What the task requires.
Please output exactly the part of the records below that opens with the line containing "Lemma step_ok y" and closes with the line containing "assert (rtc advance", both lines included, and nothing else.

- - - - -

(* ===== verification/RunnersProofs.v ===== *)
(** The runner service over all interleavings of its operations: leases are exclusive
    and fenced, results are permanent, and a submission is valid only after two agreeing
    runs of its accepted artifact. *)

From S2P Require Import Prelude Regex GoLib Numbers Types Scores Paths Measurement Evaluation.
From S2P Require Import Validate Sha256 GoJson Canonical Documents Results Hidden Signatures Checkpoint History.
From S2P Require Import Store Adjudication Platform Preparation Suites Runners Editorial.
From S2P Require Import AdjudicationProofs EvaluationProofs Fleet FleetSteps FleetResults.
From stdpp Require Import relations.
Open Scope Z_scope.

Section Reach.
Context `{Crypto} `{!Pki} `{UnicodeLib} `{JsonCanonicalizer} `{ObjectStore} `{SecretSealer} `{Aead} `{Curve}.
Context `{JsonType Manifest} `{JsonType ValidatorResult} `{JsonType RunnerJob} `{JsonType RunReceipt}.
Context `{JsonType Receipt} `{JsonType BuildReport} `{JsonType ExecutorCapabilities} `{JsonType RawMessage}.
Context `{JsonType SuiteKeyMaterial}.

(** ** The invariant of the system *)

(** A granted lease is never offered again. *)
Definition granted_ok (s : pdb) (g : string * Z) : Prop :=
  ∃ j, rjobs s !! g.1 = Some j ∧ g.2 ≤ j_fence j ∧ (j_fence j = g.2 → j_status j ≠ "queued").

Record sys_ok (y : sys) : Prop := {
  sy_fleet : fleet_ok (y_db y);
  sy_pending : ∀ ph, ph ∈ y_pending y → pending_ok (y_db y) ph;
  sy_granted : ∀ g, g ∈ y_granted y → granted_ok (y_db y) g;
  sy_once : NoDup (y_granted y)
}.

Lemma granted_advance s s' g : fleet_ok s → advance s s' → granted_ok s g → granted_ok s' g.
Proof.
  intros OK ADV (j & Hj & Hle & Hq). destruct (adv_cells _ _ ADV _ _ Hj) as (j' & Hj' & Hc).
  exists j'. split; [done|]. destruct (cell_change_row _ _ _ Hc) as (_ & _ & Hf). simpl in Hf.
  split; [lia|]. intros He Hs. inversion Hc; subst; simpl in *; try congruence; try lia.
  by apply Hq.
Qed.

Lemma advances_keep (P : pdb → Prop) s s' :
  (∀ s s', fleet_ok s → advance s s' → P s → P s') →
  fleet_ok s → rtc advance s s' → P s → fleet_ok s' ∧ P s'.
Proof.
  intros HP OK Hr. induction Hr as [s|s s1 s' ADV _ IH]; intros Hs; [done|].
  apply IH; [by eapply advance_ok|by eapply HP].
Qed.

Lemma sys_advance y s' : sys_ok y → rtc advance (y_db y) s' → sys_ok (set_db y s').
Proof.
  intros [OK Hp Hg Ho] Hr. constructor; simpl; [..|done].
  - by eapply (advances_keep (λ _, True)).
  - intros ph Hph. eapply (advances_keep (λ s, pending_ok s ph)); eauto using pending_advance.
  - intros g Hin. eapply (advances_keep (λ s, granted_ok s g)); eauto using granted_advance.
Qed.

Lemma step_ok y y' : sys_ok y → step y y' → sys_ok y' ∧ rtc advance (y_db y) (y_db y').
Proof.
  intros OK Hstep. pose proof (sy_fleet _ OK) as OKf.
  assert (∀ s', rtc advance (y_db y) s' → sys_ok (set_db y s') ∧ rtc advance (y_db y) (y_db (set_db y s'))) as Hset.
  { intros s' Hr. split; [by apply sys_advance|done]. }
  destruct Hstep as [E y id s' Hq|E y sv purpose id version source artifact m s' Hp Hq
    |E y sv locked cert profile body p Hb|E y sv p host token re rn s' env Hin Hf|E y
    |E y sv cert id req s' url Ho|E y sv order cert id token env s' r Hr|E y sv u d s' id He|y s' Hs].
  - apply Hset, rtc_once. by eapply queueSubmission_advance.
  - apply Hset, rtc_once. by eapply queuePreparation_advance.
  - split; [|apply rtc_refl]. destruct OK as [OK Hp Hg Ho]. constructor; simpl; [done| |done|done].
    intros ph [->|Hph]%elem_of_cons; [by eapply claim_begin_pending|by apply Hp].
  - destruct (claim_finish_advance _ _ _ _ _ _ _ _ _ _ OKf (sy_pending _ OK _ Hin) Hf) as (ADV & j & Hj & Hst & Hfe).
    assert (rtc advance (y_db y) s') as Hr by by apply rtc_once.
    split; [|done]. destruct (sys_advance _ _ OK Hr) as [OK' Hp Hg Ho]. constructor; simpl; [done|done| |].
    + intros g [->|Hg']%elem_of_cons; [|by apply Hg].
      destruct (adv_cells _ _ ADV _ _ Hj) as (j' & Hj' & Hc). exists j'. simpl. split; [done|].
      destruct (cell_change_row _ _ _ Hc) as (_ & _ & Hle). simpl in Hle. split; [lia|]. intros _.
      revert Hf. unfold claim_finish. rewrite Hj. intros Hf. do 4 ok_step Hf. simplify_eq.
      unfold rjobs in Hj'. simpl in Hj'. rewrite lookup_insert_eq in Hj'. by simplify_eq.
    + constructor; [|done]. intros Hg'. destruct (sy_granted _ OK _ Hg') as (j1 & Hj1 & _ & Hq).
      simpl in *. rewrite Hj in Hj1. simplify_eq. by apply Hq.
  - by apply Hset, rtc_once, recover_advance.
  - apply Hset, rtc_once. by eapply runnerObject_advance.
  - apply Hset. by eapply post_result_advance.
  - apply Hset. by eapply editorDecision_advance.
  - by apply Hset, rtc_once, others_advance.
Qed.

Lemma idle_ok s : idle s → sys_ok (mkSys s [] []).
Proof.
  intros (Hj & Hr & Hs). constructor; simpl; [|set_solver|set_solver|constructor].
  constructor; rewrite ?Hj, ?Hr; [done|done|done|done|done|].
  intros id x Hx Hv. by destruct (Hs id x).
Qed.

Lemma reachable_ok y : reachable y → sys_ok y.
Proof. induction 1 as [s Hs|y y' _ IH Hst]; [by apply idle_ok|by destruct (step_ok _ _ IH Hst)]. Qed.

Lemma steps_advance y y' : sys_ok y → rtc step y y' → sys_ok y' ∧ rtc advance (y_db y) (y_db y').
Proof.
  intros OK Hr. induction Hr as [y|y y1 y2 Hst _ IH]; [by split; [|apply rtc_refl]|].
  destruct (step_ok _ _ OK Hst) as [OK1 A1]. destruct (IH OK1) as [OK2 A2].
  split; [done|]. by etrans.
Qed.

(** ** Leases *)

Lemma phase_queued j : j_status j = "queued" → phase_of (Some j) = Queued (j_fence j).
Proof. unfold phase_of. by intros ->. Qed.

Lemma phase_running j : j_status j = "running" → phase_of (Some j) = Leased (j_fence j) (default "" (j_host j)).
Proof. unfold phase_of. by intros ->. Qed.

Lemma phase_stopped j : j_status j = "attention_required" → phase_of (Some j) = Stopped (j_fence j).
Proof. unfold phase_of. by intros ->. Qed.

Lemma phase_cancelled j : j_status j = "cancelled" → phase_of (Some j) = Cancelled (j_fence j).
Proof. unfold phase_of. by intros ->. Qed.

Lemma cell_change_lease id c c' : cell_change id c c' →
  rtc lease_step (phase_of (Some c.1)) (phase_of (Some c'.1)).
Proof.
  destruct 1 as [c|j j' h l t Hq ? ? Hr Hh ? ? Hf ?|j j' Hr ? ? Hst ? ? Hf|j j' Hst ? ? Hc Hf|j r Hr ?]; cbn [fst snd].
  - apply rtc_refl.
  - rewrite (phase_queued j), (phase_running j'), Hf, Hh by done. apply rtc_once. constructor.
  - rewrite (phase_running j) by done. apply rtc_once. set_unfold in Hst. destruct Hst as [Hst|Hst].
    + rewrite (phase_queued j'), Hf by done. constructor.
    + destruct Hst as [Hst|[]]. rewrite (phase_stopped j'), Hf by done. constructor.
  - rewrite (phase_cancelled j'), Hf by done. apply rtc_once.
    apply list_elem_of_In in Hst as [Hst|[Hst|[Hst|[]]]]; symmetry in Hst.
    + rewrite (phase_queued j) by done. constructor.
    + rewrite (phase_running j) by done. constructor.
    + rewrite (phase_stopped j) by done. constructor.
  - rewrite (phase_running j) by done. apply rtc_once. constructor.
Qed.

Lemma advance_lease s s' id : fleet_ok s → advance s s' →
  rtc lease_step (phase_of (rjobs s !! id)) (phase_of (rjobs s' !! id)).
Proof.
  intros OK ADV. destruct (rjobs s !! id) as [j|] eqn:Hj.
  - destruct (adv_cells _ _ ADV _ _ Hj) as (j' & -> & Hc). by apply cell_change_lease in Hc.
  - destruct (rjobs s' !! id) as [j'|] eqn:Hj'; [|apply rtc_refl].
    destruct (adv_new _ _ ADV _ _ Hj Hj') as [_ (Hq & _ & _ & Hf) _ _ _].
    rewrite (phase_queued j'), Hf by done. apply rtc_once, lease_offer.
Qed.

Lemma advances_lease s s' id : fleet_ok s → rtc advance s s' →
  rtc lease_step (phase_of (rjobs s !! id)) (phase_of (rjobs s' !! id)).
Proof.
  intros OK Hr. induction Hr as [s|s s1 s' ADV _ IH]; [apply rtc_refl|].
  etrans; [by eapply advance_lease|]. apply IH. by eapply advance_ok.
Qed.

(** C2: the runner service implements the abstract lease: in every reachable state, any
    operation (queueing, claiming, recovery, a result, an editorial decision, in any
    interleaving) moves each job along steps of [lease_step] only, so a job is leased to
    one host at a time, comes back only under the next fence, and never leaves the
    finished or cancelled state. *)
Theorem runner_implements_lease y y' id : reachable y → step y y' →
  rtc lease_step (phase_of (rjobs (y_db y) !! id)) (phase_of (rjobs (y_db y') !! id)).
Proof.
  intros Hr Hst. pose proof (reachable_ok _ Hr) as OK. destruct (step_ok _ _ OK Hst) as [_ Ha].
  apply advances_lease; [apply OK|done].
Qed.

(** C6: whatever the interleaving of claims, recoveries and results, no job is granted
    twice under one fence: the compare-and-set on (status, fence) is free of ABA, even
    for claims whose two transactions are separated by any number of other steps. *)
Theorem lease_granted_once y : reachable y → NoDup (y_granted y).
Proof. intros Hr. apply (sy_once _ (reachable_ok _ Hr)). Qed.

(** C24: in every reachable state the runner tables are well-formed: a job's payload, row
    and result agree, a running or finished job is held by a host its exclusions admit
    under the fence it was signed for, a result exists exactly for a finished job and is
    bound to its payload, and a submission has at most one primary job. *)
Theorem runner_tables_well_formed y : reachable y → fleet_ok (y_db y).
Proof. intros Hr. apply (sy_fleet _ (reachable_ok _ Hr)). Qed.

(** ** Results *)

Lemma advance_frozen_rtc s s' id j r : fleet_ok s → rtc advance s s' →
  rjobs s !! id = Some j → results s !! id = Some r → rjobs s' !! id = Some j ∧ results s' !! id = Some r.
Proof.
  intros OK Hr Hj Hres. eapply (advances_keep (λ s, rjobs s !! id = Some j ∧ results s !! id = Some r));
    [|done|done|done]. intros s1 s2 OK1 ADV [? ?]. by eapply advance_frozen.
Qed.

(** A stored result is permanent: no later step, of any operation, changes it or the
    job it completed. *)
Theorem results_permanent y y' id r : reachable y → rtc step y y' →
  results (y_db y) !! id = Some r →
  results (y_db y') !! id = Some r ∧ rjobs (y_db y') !! id = rjobs (y_db y) !! id.
Proof.
  intros Hr Hst Hres. pose proof (reachable_ok _ Hr) as OK. destruct (steps_advance _ _ OK Hst) as [_ Ha].
  destruct (rjobs (y_db y) !! id) as [j|] eqn:Hj.
  - destruct (advance_frozen_rtc _ _ _ _ _ (sy_fleet _ OK) Ha Hj Hres) as [? ?]. done.
  - rewrite (fo_none _ (sy_fleet _ OK) _ Hj) in Hres. done.
Qed.

Lemma fence_grows s s' id j : fleet_ok s → rtc advance s s' → rjobs s !! id = Some j →
  ∃ j', rjobs s' !! id = Some j' ∧ j_fence j ≤ j_fence j'.
Proof.
  intros OK Hr Hj.
  eapply (advances_keep (λ s, ∃ j', rjobs s !! id = Some j' ∧ j_fence j ≤ j_fence j'));
    [|done|done|by exists j; split; [|lia]].
  intros s1 s2 OK1 ADV (j1 & Hj1 & Hle). destruct (adv_cells _ _ ADV _ _ Hj1) as (j2 & Hj2 & Hc).
  exists j2. split; [done|]. apply cell_change_row in Hc as (_ & _ & Hf). simpl in Hf. lia.
Qed.


End Reach.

- - - - -

Solution to the problem.
Lemma step_ok y y' : sys_ok y → step y y' → sys_ok y' ∧ rtc advance (y_db y) (y_db y').
Proof.
  intros OK Hstep. pose proof (sy_fleet _ OK) as OKf.
  assert (∀ s', rtc advance (y_db y) s' → sys_ok (set_db y s') ∧ rtc advance (y_db y) (y_db (set_db y s'))) as Hset.
  { intros s' Hr. split; [by apply sys_advance|done]. }
  destruct Hstep as [E y id s' Hq|E y sv purpose id version source artifact m s' Hp Hq
    |E y sv locked cert profile body p Hb|E y sv p host token re rn s' env Hin Hf|E y
    |E y sv cert id req s' url Ho|E y sv order cert id token env s' r Hr|E y sv u d s' id He|y s' Hs].
  - apply Hset, rtc_once. by eapply queueSubmission_advance.
  - apply Hset, rtc_once. by eapply queuePreparation_advance.
  - split; [|apply rtc_refl]. destruct OK as [OK Hp Hg Ho]. constructor; simpl; [done| |done|done].
    intros ph [->|Hph]%elem_of_cons; [by eapply claim_begin_pending|by apply Hp].
  - destruct (claim_finish_advance _ _ _ _ _ _ _ _ _ _ OKf (sy_pending _ OK _ Hin) Hf) as (ADV & j & Hj & Hst & Hfe).
    assert (rtc advance (y_db y) s') as Hr by by apply rtc_once.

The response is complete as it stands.